El Dumbledore que interpreta Jude Law —sin duda lo mejor de todo el filme— es el protagonista absoluto de esta entrega, y su pasado, uno de los misterios que se van desvelando. Su identidad sexual se aborda desde la primera escena, un encuentro entre los dos magos donde hablan de su relación sentimental abiertamente. Este asunto se abordará en varias ocasiones más, y el enfrentamiento final dará lugar a una de las pocas escenas visualmente imaginativas y emocionantes en la que ambos escuchan sus corazones mientras pelean.

Es de lo poco rescatable de una película larga (casi dos horas y media), aburrida y, sobre todo, ridícula. No hay ninguna lógica narrativa en el guion. Las cosas ocurren de forma atropellada, sin sentido. Las escenas se suceden sin ningún orden, sin que una lleve a la otra, sin que haya construcción dramática, sin generar tensión. Es confusa. Los personajes aparecen y desaparecen sin ton ni son. A este caos se intenta dar una explicación que resulta sonrojante: como el villano puede ver fragmentos del futuro hay que desconcertarle. A quienes desconciertan es a los espectadores, ya que los protagonistas se pasan más de media película tomando decisiones que nadie entiende. Apareciendo en sitios donde saben que les van a tender una emboscada.

Los giros de guion son arbitrarios. En una de las 'aventuras' de los protagonistas, cuatro de ellos acuden a una cena donde las autoridades deciden detener a uno de ellos dejando a los otros libres sin ninguna explicación. En otra, un montón de enemigos hacen rendirse a dos personajes, pero 15 minutos después se les ve empuñando su varita y luchando como si nada hubiera pasado. Todo para encadenar una sucesión de set pieces de acción que supuestamente son espectaculares, pero que ocurren entre tanto caos que es imposible sentir algo de emoción. La épica no está solo en una gran factura o en un diseño de producción fastuoso. La épica se construye, y aquí no existe. Es significativo que el momento más emotivo del filme sea cuando suena la música de John Williams para la saga de Harry Potter. 

Hay un momento, pasado la mitad de metraje, que es el resumen perfecto de la película. Después de mil aventurillas, de viajar a mil sitios, de que pierdan por el camino a varios aliados y de que nadie entienda por qué han hecho nada, todos se reúnen en Hogwarts y preguntan en qué punto se encuentra su plan. “Peor que al principio”, dice Dumbledore. Y ahí comienza realmente la película.

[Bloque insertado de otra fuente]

Definition set_pub (r : reorderBuffer) (p : string) (pb : publisherOrder) : reorderBuffer :=
  mkReorder (rwindow r) (maxHeld r) (<[p := pb]> (pubs r)).

(** ** Releasing *)

Section reorder.
Context `{MapOrder}.

(** The keys of the held events, as [drain] collects and sorts them. *)
Definition sorted_seqs (m : gmap Z Event.t) : list Z := merge_sort (≤) (range_map m).*1.

Definition drain (pb : publisherOrder) : publisherOrder * list Event.t :=
  if (size (held pb) =? 0)%nat then (pb, [])
  else
    let seqs := sorted_seqs (held pb) in
    let last := List.last seqs 0 in
    (mkOrder (epoch pb) (if last >=? next pb then u64 (last + 1) else next pb) ∅ (oldestAt pb)
       (started pb),
     omap (λ seq, held pb !! seq) seqs).

(** The loop of releaseConsecutive: every round takes one held event out, so their number is fuel
    enough. *)
Fixpoint release_loop (fuel : nat) (m : gmap Z Event.t) (nxt : Z) (out : list Event.t)
    : gmap Z Event.t * Z * list Event.t :=
  match fuel with
  | O => (m, nxt, out)
  | S fuel =>
      match m !! nxt with
      | None => (m, nxt, out)
      | Some e => release_loop fuel (delete nxt m) (u64 (nxt + 1)) (out ++ [e])
      end
  end.

Definition releaseConsecutive (pb : publisherOrder) (out : list Event.t)
    : publisherOrder * list Event.t :=
  let '(m, nxt, out) := release_loop (size (held pb)) (held pb) (next pb) out in
  (mkOrder (epoch pb) nxt m (oldestAt pb) (started pb), out).

Definition hold (r : reorderBuffer) (pb : publisherOrder) (e : Event.t) (now : Time)
    : publisherOrder * list Event.t :=
  let pb :=
    match held pb !! Seq e with
    | Some _ => pb
    | None => mkOrder (epoch pb) (next pb) (<[Seq e := e]> (held pb))
                (if (size (held pb) =? 0)%nat then now else oldestAt pb) (started pb)
    end in
  if Z.of_nat (size (held pb)) <? maxHeld r then (pb, []) else drain pb.

(** ** The operations *)

(** The switch of [offer] on the publisher's entry. *)
Definition offer_pub (r : reorderBuffer) (pb : publisherOrder) (e : Event.t) (now : Time)
    : publisherOrder * list Event.t :=
  if negb (started pb) then
    (mkOrder (Epoch e) (u64 (Seq e + 1)) (held pb) (oldestAt pb) true, [e])
  else if negb (Epoch e =? epoch pb) then
    let '(pb, out) := drain pb in
    (mkOrder (Epoch e) (u64 (Seq e + 1)) (held pb) (oldestAt pb) (started pb), out ++ [e])
  else if Seq e <? next pb then (pb, [e])
  else if Seq e =? next pb then
    releaseConsecutive
      (mkOrder (epoch pb) (u64 (next pb + 1)) (held pb) (oldestAt pb) (started pb)) [e]
  else hold r pb e now.

Definition offer (r : reorderBuffer) (e : Event.t) (now : Time) : reorderBuffer * list Event.t :=
  if negb (enabled r) then (r, [e])
  else
    let '(pb, out) := offer_pub r (default fresh_order (pubs r !! Publisher e)) e now in
    (set_pub r (Publisher e) pb, out).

Todo lo ocurrido hasta ese momento es prescindible y una excusa para alargar la duración y rellenar una historia que no tiene consistencia, escrita por la mismísima J.K. Rowling.

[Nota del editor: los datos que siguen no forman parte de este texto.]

(** Where an applied event leaves confidence: in what it wrote itself, or where there was some before
    and the event neither revealed a gap over the key nor ended a snapshot that covers it. *)
Lemma applied_confident c e c' bound k e' :
  oracle_ok (orc c) bound → tracker_wf (tracker c) → good e → suspectGen (orc c) < max_u64 →
  applyOrdered s p clk connected c e = Some c' → confident (orc c') k e' →
  lastPublisher e' = Publisher e ∧ (awaitingSnapshot (life c') = false ∧ SeqTrack.Trust (Publisher e) (tracker c') = TrustComplete)
  ∨ (∃ e0, find (orc c) k = Some e0 ∧ lastPublisher e0 = lastPublisher e'
       ∧ (EOp e = OpSnapshotEnd ∧ covers (suspectPattern p (Publisher e)) k = true
            ∧ SeqTrack.Trust (Publisher e) (tracker c') = TrustComplete
          ∨ effectiveTrust e0 (suspectFloor (orc c)) = TrustComplete
            ∧ (SeqTrack.Trust (lastPublisher e') (tracker c) = TrustComplete →
               SeqTrack.Trust (lastPublisher e') (tracker c') = TrustComplete
               ∨ lastPublisher e' = Publisher e ∧ covers (suspectPattern p (Publisher e)) k = false))).
Proof.
  intros Ho Ht [He Hi] Hg Ha Hconf.
  destruct (observe_wf_trust e (now clk c) (tracker c) Ht He) as (t & v & g & Hobs & Hwf & Htrust).
  unfold applyOrdered in Ha. rewrite Hobs in Ha. set (c1 := tick (set_tracker c t)) in *.
  assert (c' = if Accepted v then fold s p clk (onSnapshotOp p connected (doubted c1 e v) e) e v
               else drop_event c1) as ->.
  { destruct v; by injection Ha as <-. }
  clear Ha. destruct (Accepted v) eqn:Hacc.
  2: { right. destruct Hconf as [Hf Hc]. exists e'. split_and!; [done|done|]. right. split; [done|]. intros Hq.
       destruct (Htrust _ Hq) as [?|[_ ->]]; [by left|done]. }
  set (c2 := doubted c1 e v) in *. set (c3 := onSnapshotOp p connected c2 e) in *.
  destruct (doubted_frame c1 e v) as (Htr & _ & _). fold c2 in Htr.
  assert (oracle_ok (orc c2) bound) as Ho2 by (unfold c2; destruct v; try done; by apply mark_ok).
  destruct (snapshot_op_ok c2 e bound Ho2 ltac:(by rewrite Htr)) as (Ho3 & _ & _). fold c3 in Ho3.
  destruct (fold_frame s p clk c3 e v) as (Hf1 & _ & Hf3 & _). rewrite Hf1, Hf3.
  destruct (fold_confident c3 e v bound k e' Ho3 Hi Hconf) as [Hc3|[Hpub Hft]].
  2: { left. split; [done|]. unfold fold_trust in Hft. by destruct (awaitingSnapshot (life c3)). }
  right.
  (* what the verdict's mark leaves *)
  assert (∀ en, confident (orc c2) k en → ∃ e0, confident (orc c) k e0 ∧ lastPublisher e0 = lastPublisher en
    ∧ (v = AcceptWithGap → covers (suspectPattern p (Publisher e)) k = false)) as Hmark.
  { intros en Hen. unfold c2, doubted in Hen. destruct v; try (exists en; by split_and!).
    all: destruct (mark_confident (orc c) bound _ k en Ho Hg Hen) as (Hcov & e0 & He0 & Hl); by exists e0. }
  assert (∀ q, SeqTrack.Trust q t = TrustComplete → SeqTrack.Trust q (tracker c3) = TrustComplete) as Hkeep.
  { intros q Hq. unfold c3, onSnapshotOp. destruct (EOp e); try by rewrite Htr.
    cbn [life set_orc set_tracker bump set_cnt]. case_match; cbn; rewrite Htr; apply trust_clear; auto. }
  destruct (decide (EOp e = OpSnapshotEnd)) as [Hend|Hend].
  - assert (confident (ClearSuspect (orc c2) (suspectPattern p (Publisher e))) k e') as Hcl.
    { revert Hc3. unfold c3, onSnapshotOp. rewrite Hend. cbn [life set_orc set_tracker bump set_cnt].
      by case_match. }
    destruct (clear_confident _ bound _ k e' Ho2 Hcl) as (e2 & Hf2 & Hl2 & Hor).
    assert (∃ e0, find (orc c) k = Some e0 ∧ lastPublisher e0 = lastPublisher e2) as (e0 & Hf0 & Hl0).
    { revert Hf2. unfold c2, doubted. destruct v; try (intros Hf2; by exists e2).
      all: destruct (MarkSuspect_ok (orc c) bound (suspectPattern p (Publisher e)) Ho Hg) as (_ & Hm & _);
        cbn; intros Hf2; unfold onGap, onRestart in Hf2; cbn in Hf2; rewrite Hm in Hf2;
        destruct (find (orc c) k) as [e0|]; [|by case_decide]; exists e0; split; [done|];
        case_decide; injection Hf2 as <-; [done|]; unfold marked; by repeat case_match. }
    exists e0. split_and!; [done|congruence|].
    destruct (covers (suspectPattern p (Publisher e)) k) eqn:Hcov; [left|right].
    { split_and!; try done. unfold c3, onSnapshotOp. rewrite Hend. cbn [life set_orc set_tracker bump set_cnt].
      case_match; cbn; apply trust_clear; rewrite ?Htr; auto. }
    destruct Hor as [Hor|]; [|done].
    destruct (Hmark e2 (conj Hf2 Hor)) as (e1 & [Hf1' Hc1] & Hl1 & _). rewrite Hf0 in Hf1'. injection Hf1' as <-.
    split; [done|]. intros Hq. destruct (Htrust _ Hq) as [?|[-> _]]; [left; auto|by right].
  - assert (orc c3 = orc c2) as E3.
    { unfold c3, onSnapshotOp. by destruct (EOp e). }
    unfold confident in Hc3. rewrite E3 in Hc3. destruct (Hmark e' Hc3) as (e0 & [Hf0 Hc0] & Hl0 & Hgap).
    exists e0. split_and!; [done|done|]. right. split; [done|]. intros Hq.
    destruct (Htrust _ Hq) as [?|[-> ->]]; [left; auto|right; auto].
Qed.

(** ** No confidence over a known gap *)

(** No key can belong to two publishers. *)
Definition partitions_disjoint : Prop :=
  ∀ a b k, covers (suspectPattern p a) k = true → covers (suspectPattern p b) k = true → a = b.

(** A snapshot that ends is one of a partition. *)
Definition snapshots_are_partitioned (e : Event.t) : Prop := EOp e = OpSnapshotEnd → partitions_disjoint.

Definition gaps_doubted (c : check) : Prop :=
  ∀ k e, confident (orc c) k e → covers (suspectPattern p (lastPublisher e)) k = true →
    SeqTrack.Trust (lastPublisher e) (tracker c) = TrustComplete.

Lemma gaps_doubted_weaker c c' :
  gaps_doubted c → weaker (orc c) (orc c') → tracker c' = tracker c → gaps_doubted c'.
Proof.
  intros Hg Hw Ht k e' He' Hc. destruct (Hw k e' He') as (e & He & Hl). rewrite Ht, <- Hl.
  apply (Hg k e); [done|]. by rewrite Hl.
Qed.

(** The steps that only take confidence away, and leave the tracker alone. *)
Lemma step_weaker Q x y :
  guarded_step Q x y → running_ok x →
  (∃ c e c' q, x = mkRunning c (e :: q) ∧ y = mkRunning c' q ∧ Q e ∧ applyOrdered s p clk connected c e = Some c')
  ∨ weaker (orc (chk x)) (orc (chk y)) ∧ tracker (chk y) = tracker (chk x)
    ∧ (awaitingSnapshot (life (chk x)) = true → awaitingSnapshot (life (chk y)) = true).
Proof.
  intros [Hg Hs] [[bound Ho] _ _ _ _]. unfold unwrapped in Hg. destruct Hs; cbn [chk] in *.
  5: { left. eauto 8. }
  all: right.
  - split_and!; [apply weaker_refl|done|done].
  - split_and!; [by apply (weaker_mark _ bound)|done|done].
  - split_and!; [apply weaker_refl|done|done].
  - split_and!; [apply weaker_refl|done|done].
  - split_and!; [by apply (weaker_mark _ bound)|done|done].
  - unfold PollLag. destruct (Tick _ _ _) as [e [[o' n']|]]; split_and!; try done; try apply weaker_refl.
    by apply weaker_same.
  - destruct (adopt_batch_frame c at_ adopted skipped kvs) as (E1 & _ & E2 & batch & E3).
    rewrite E1, E2, E3. split_and!; [by eapply weaker_adopt|done|done].
  - split_and!; [|done|done]. apply weaker_same; [|done]. intros k. cbn. by eapply promoted_ok.
  - split_and!; [by apply (weaker_mark _ bound)|done|done].
  - split_and!; [apply weaker_refl|done|by intros <-].
Qed.

(** In every state a check reaches, confidence and known gaps keep apart. *)
Lemma reached_gaps_doubted x k e :
  reached snapshots_are_partitioned x → confident (orc (chk x)) k e →
  covers (suspectPattern p (lastPublisher e)) k = true →
  SeqTrack.Trust (lastPublisher e) (tracker (chk x)) = TrustComplete.
Proof.
  intros Hr. revert k e. change (gaps_doubted (chk x)). pose proof build_ok as Hok. unfold reached in Hr.
  assert (gaps_doubted (build s p clk)) as Hb.
  { intros k e [Hf _]. cbn [orc build] in Hf. unfold build_oracle in Hf. by rewrite New_find in Hf. }
  change (build s p clk) with (chk (mkRunning (build s p clk) [])) in Hb.
  induction Hr as [x|x y z Hxy _ IH]; [done|]. apply IH; [by eapply step_keeps_ok|].
  destruct (step_weaker _ _ _ Hxy Hok) as [(c & e & c' & q & -> & -> & HQ & Ha)|(Hw & Ht & _)];
    [|by eapply gaps_doubted_weaker].
  cbn [chk] in *. destruct Hxy as [Hg _]. destruct Hok as [[bound Ho] Ht _ _ Hq]. cbn [chk queue] in *.
  inversion Hq as [|? ? Hgood _]; subst. intros k e' Hconf Hcov.
  destruct (applied_confident c e c' bound k e' Ho Ht Hgood Hg Ha Hconf)
    as [(-> & _ & ?)|(e0 & Hf0 & Hl & [(Hend & Hpat & Hall)|[Hc0 Htr]])]; [done| |].
  - by rewrite (HQ Hend _ _ _ Hcov Hpat).
  - destruct Htr as [?|[Hp Hno]]; [|done|rewrite Hp in Hcov; congruence].
    rewrite <- Hl. apply (Hb k e0); [by split|]. by rewrite Hl.
Qed.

La saga de Harry Potter funcionaba como un reloj por su capacidad de crear un mundo original, una aventura para toda la familia llena de magia, humor y mucha diversión. Hasta las peores entregas se veían con una sonrisa y siempre había imágenes sorprendentes. En cambio, aquí todo huele a fórmula repetida. A criaturas hechas con piloto automático. El humor suena demasiado infantil, ya no hay conjuros, ni personajes carismáticos (Eddie Redmayne sigue estando afectadísimo como Newt Scamander). Hay una escena donde Scamander y su hermano bailan para encantar a unos escorpiones que roza el absurdo, parece concebida para niños de cinco años (como mucho).

Una infantilización que contrasta con el trasfondo de la historia, que alerta sobre los populismos, los líderes de extrema derecha y la responsabilidad de todos para no dejar que calen y se extiendan. Una pena que todo eso quede enterrado y que no se dedique el tiempo necesario a desarrollar esta idea y a profundizar en esa relación amorosa entre Dumbledore y Grindelwald, que en sus dos apuntes despierta más emoción y entusiasmo que el resto de la película.